The sector is recovering quickly from the impact of the coronavirus-induced slowdown, helped by the UAE's effective containment of Covid-19 and the easing of travel restrictions globally.
The travel and tourism sector plays a key role in Dubai's non-oil private sector economy, which expanded at its quickest pace in three years in June, the headline S&P purchasing managers' indexfor the emirate showed.
Surveyed businesses reported a marked improvement in tourism-related business activity in Dubai as travel restrictions continued to ease around the world.
Dubai's top source markets
The first-half rise in international visitor numbers was helped by the emirate's focus on diversifying its source markets, the DET said.
Western Europe and the GCC each accounted for 22 per cent of the overall number of tourists to Dubai.
South Asia made up 16 per cent, the Mena region contributed 12 per cent while Russia, the Commonwealth of Independent States and eastern Europe together accounted for 11 per cent of total visitors to Dubai.
“The wide geographic spread reflects Dubai’s diversified strategy aimed at driving traffic from a broad spectrum of countries and visitor segments, mitigating the risks associated with over-reliance on any one region,” DET said.
India, Oman, Saudi Arabia, the UK and Russia were the top five source markets for visitors to Dubai
Dubai's hotels busier
The surge in international visitors helped to fill Dubai's hotels during the reporting period, raising occupancy levels, despite an increase in hotel room capacity, the DET's data showed.
The average hotel occupancy rate between January and June rose to 74 per cent, one of the world’s highest, compared with 62 per cent in the same period a year ago.
This was slightly lower than the 76 per cent occupancy rate recorded during the same period in 2019, before the onset of the pandemic.
Hotels were busier, despite a 19 per cent increase in room capacity over the same period in 2019.
Dubai’s hotel inventory by the end of June 2022 comprised 140,778 rooms across 773 hotel establishments, up from 118,345 rooms across 714 establishments at the end of June 2019, the DET said.
Meanwhile, the total number of hotels in the first half of 2022 grew by an annual 8 per cent as investors continued to back Dubai's tourism sector.
Revenue per available room (RevPar) — a key industry metric — for hotels in the emirate surged by an annual 76 per cent to Dh417 ($113.55).
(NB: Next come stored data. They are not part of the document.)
(* ===== verification/SecureTrie.v ===== *)
(** * The secure trie ([database/trie/secure_trie.go])

    A trie whose keys are hashed.  The cache of hashed keys belongs to the trie
    it was made for; no copy of a trie is made here, so the owner pointer that
    tells copies apart is left out.  Keys of 32 bytes come out of [hashKey], so a
    secure trie refines a map as the trie below does. *)

From S2P Require Import Prelude Common TrieEncoding Rlp RlpSpec EvmState Trie TrieSpec TrieTheorems TrieDB.

Local Open Scope Z_scope.

Module Secure.

Record SecureTrie := mkSecure { trie : Trie; secKeyCache : gmap bytes bytes }.

Section secure.
Context `{Crypto}.

(** [hashKey]: the digest as 32 bytes. *)
Definition hashKey (key : bytes) : bytes := be_bytes 32 (keccak256 key).

Section reading.
Context `{NodeReader}.

Definition NewSecure (owner root : Hash) : res (SecureTrie + MissingNodeError) :=
  t ←? newTrie owner root; Ok (inl (mkSecure t ∅)).

Definition TryGet (t : SecureTrie) (key : bytes) : res (bytes * SecureTrie + MissingNodeError) :=
  '(v, t') ←? Trie.TryGet (trie t) (hashKey key); Ok (inl (v, mkSecure t' (secKeyCache t))).

(** The key is remembered when the update succeeds. *)
Definition TryUpdate (t : SecureTrie) (key value : bytes) : res (SecureTrie * option MissingNodeError) :=
  let hk := hashKey key in
  '(t', e) ← Trie.TryUpdate (trie t) hk value;
  match e with
  | Some _ => Ok (mkSecure t' (secKeyCache t), e)
  | None => Ok (mkSecure t' (<[hk := key]> (secKeyCache t)), None)
  end.

(** The key is forgotten in any case. *)
Definition TryDelete (t : SecureTrie) (key : bytes) : res (SecureTrie * option MissingNodeError) :=
  let hk := hashKey key in
  '(t', e) ← Trie.TryDelete (trie t) hk;
  Ok (mkSecure t' (base.delete hk (secKeyCache t)), e).

(** [Get], [Update] and [Delete] log the error. *)
Definition Get (t : SecureTrie) (key : bytes) : res (bytes * SecureTrie) :=
  r ← TryGet t key; Ok match r with inl r => r | inr _ => ([], t) end.
Definition Update (t : SecureTrie) (key value : bytes) : res SecureTrie :=
  '(t, _) ← TryUpdate t key value; Ok t.
Definition Delete (t : SecureTrie) (key : bytes) : res SecureTrie :=
  '(t, _) ← TryDelete t key; Ok t.
End reading.

(** [model.StateAccount] and its generated encoder, which refuses a negative
    balance. *)
Record Account := mkAccount { aNonce : Z; aBalance : Z; aRoot : Hash; aCodeHash : bytes }.

Definition account_item (acc : Account) : item :=
  IStruct [IUint (aNonce acc); IBig (aBalance acc); IBytes (be_bytes 32 (aRoot acc)); IBytes (aCodeHash acc)].

Inductive AccountErr := errMissing (e : MissingNodeError) | ErrNegativeBigInt.

Definition TryUpdateAccount `{NodeReader} (t : SecureTrie) (key : bytes) (acc : Account)
    : res (SecureTrie * option AccountErr) :=
  if aBalance acc <? 0 then Ok (t, Some ErrNegativeBigInt)
  else
    data ← Enc.EncodeToBytes (account_item acc);
    '(t, e) ← TryUpdate t key data;
    Ok (t, option_map errMissing e).

(** [GetKey], with the preimages of the database. *)
Definition GetKey (t : SecureTrie) (preimage : Hash -> option bytes) (shaKey : bytes) : option bytes :=
  match secKeyCache t !! shaKey with
  | Some key => Some key
  | None => preimage (BytesToHash shaKey)
  end.

Definition Hash_ (t : SecureTrie) : res (Hash * SecureTrie) :=
  '(h, t') ← Trie.Hash_ (trie t); Ok (h, mkSecure t' (secKeyCache t)).

(** The preimages go to the database, in some order, and the cache is cleared. *)
Definition insert_preimages (l : list (bytes * bytes)) (db : TrieDatabase) : TrieDatabase :=
  foldl (fun db kv => insertPreimage (BytesToHash kv.1) kv.2 db) db l.

Definition Commit (t : SecureTrie) (db : TrieDatabase) : res (Hash * Z * SecureTrie * TrieDatabase) :=
  let db := match preimages db with
            | Some _ => insert_preimages (map_to_list (secKeyCache t)) db
            | None => db
            end in
  '(h, n, t', db) ← Trie_Commit (trie t) db;
  Ok (h, n, mkSecure t' ∅, db).
End secure.
End Secure.

(** ** Contents *)

Section contents.
Context `{C : Crypto} `{R : NodeReader}.

(** The entries of a secure trie, by hashed key. *)
Definition secure_refines (t : Secure.SecureTrie) (m : gmap bytes bytes) : Prop := refines (Secure.trie t) m.

Lemma wf_hashKey key : wf_bytes (Secure.hashKey key).
Proof. apply wf_be_bytes. Qed.

Lemma secure_TryGet t m key : secure_refines t m ->
  exists t', Secure.TryGet t key = Ok (inl (default [] (m !! Secure.hashKey key), t')) /\ secure_refines t' m.
Proof.
  intros Hr. destruct (TryGet_spec (Secure.trie t) m (Secure.hashKey key) Hr (wf_hashKey key)) as (t' & E & Hr').
  unfold Secure.TryGet. rewrite E. unfold try. cbn [mbind res_bind]. by eexists.
Qed.

Lemma secure_TryUpdate t m key v : secure_refines t m ->
  exists t', Secure.TryUpdate t key v = Ok (t', None) /\ secure_refines t' (update_map m (Secure.hashKey key) v).
Proof.
  intros Hr. destruct (TryUpdate_spec (Secure.trie t) m (Secure.hashKey key) v Hr (wf_hashKey key)) as (t' & E & Hr').
  unfold Secure.TryUpdate. rewrite E. cbn [mbind res_bind]. by eexists.
Qed.

Lemma secure_TryDelete t m key : secure_refines t m ->
  exists t', Secure.TryDelete t key = Ok (t', None) /\ secure_refines t' (base.delete (Secure.hashKey key) m).
Proof.
  intros Hr. destruct (TryDelete_spec (Secure.trie t) m (Secure.hashKey key) Hr (wf_hashKey key)) as (t' & E & Hr').
  unfold Secure.TryDelete. rewrite E. cbn [mbind res_bind]. by eexists.
Qed.

(** The hash that tries with these contents have. *)
Definition hash_of (m : gmap bytes bytes) (h : Hash) : Prop :=
  exists tr, canon0 tr /\ holds tr m /\ h = root_hash tr.

Lemma hash_of_unique m h h' : hash_of m h -> hash_of m h' -> h = h'.
Proof. intros (tr & C1 & M1 & ->) (tr' & C2 & M2 & ->). by rewrite (holds_unique tr tr' m). Qed.

Lemma secure_Hash t m : secure_refines t m -> bounded m ->
  exists h t', Secure.Hash_ t = Ok (h, t') /\ secure_refines t' m /\ hash_of m h.
Proof.
  intros (tr & Hr & Hc & Hm) Hb. destruct (Trie_Hash_spec (Secure.trie t) m tr Hr Hc Hm Hb) as (t' & E & Hr' & _).
  unfold Secure.Hash_. rewrite E. cbn [mbind res_bind]. do 2 eexists. split; [done|]. split; [by exists tr | by exists tr].
Qed.
End contents.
RevPar also increased 24 per cent from the 2019 first-half level of Dh336.
The average daily rate of Dh567 in the first half exceeded the levels recorded in the same period in 2021 (Dh382) and 2019 (Dh444), growing 48.5 per cent and 28 per cent, year on year, respectively.
The GCC's hospitality industry will return to pre-coronavirus levels in 2022, boosted by an increase in the number of tourist arrivals, easing visa regulations and the hosting of big events such as the Fifa World Cup in Qatar, according to Alpen Capital.
The industry's revenue is set to grow by 74.8 per cent a year to $26.3 billion in 2022, as regional governments invest heavily in developing business, leisure and entertainment centres, it said in a report last week.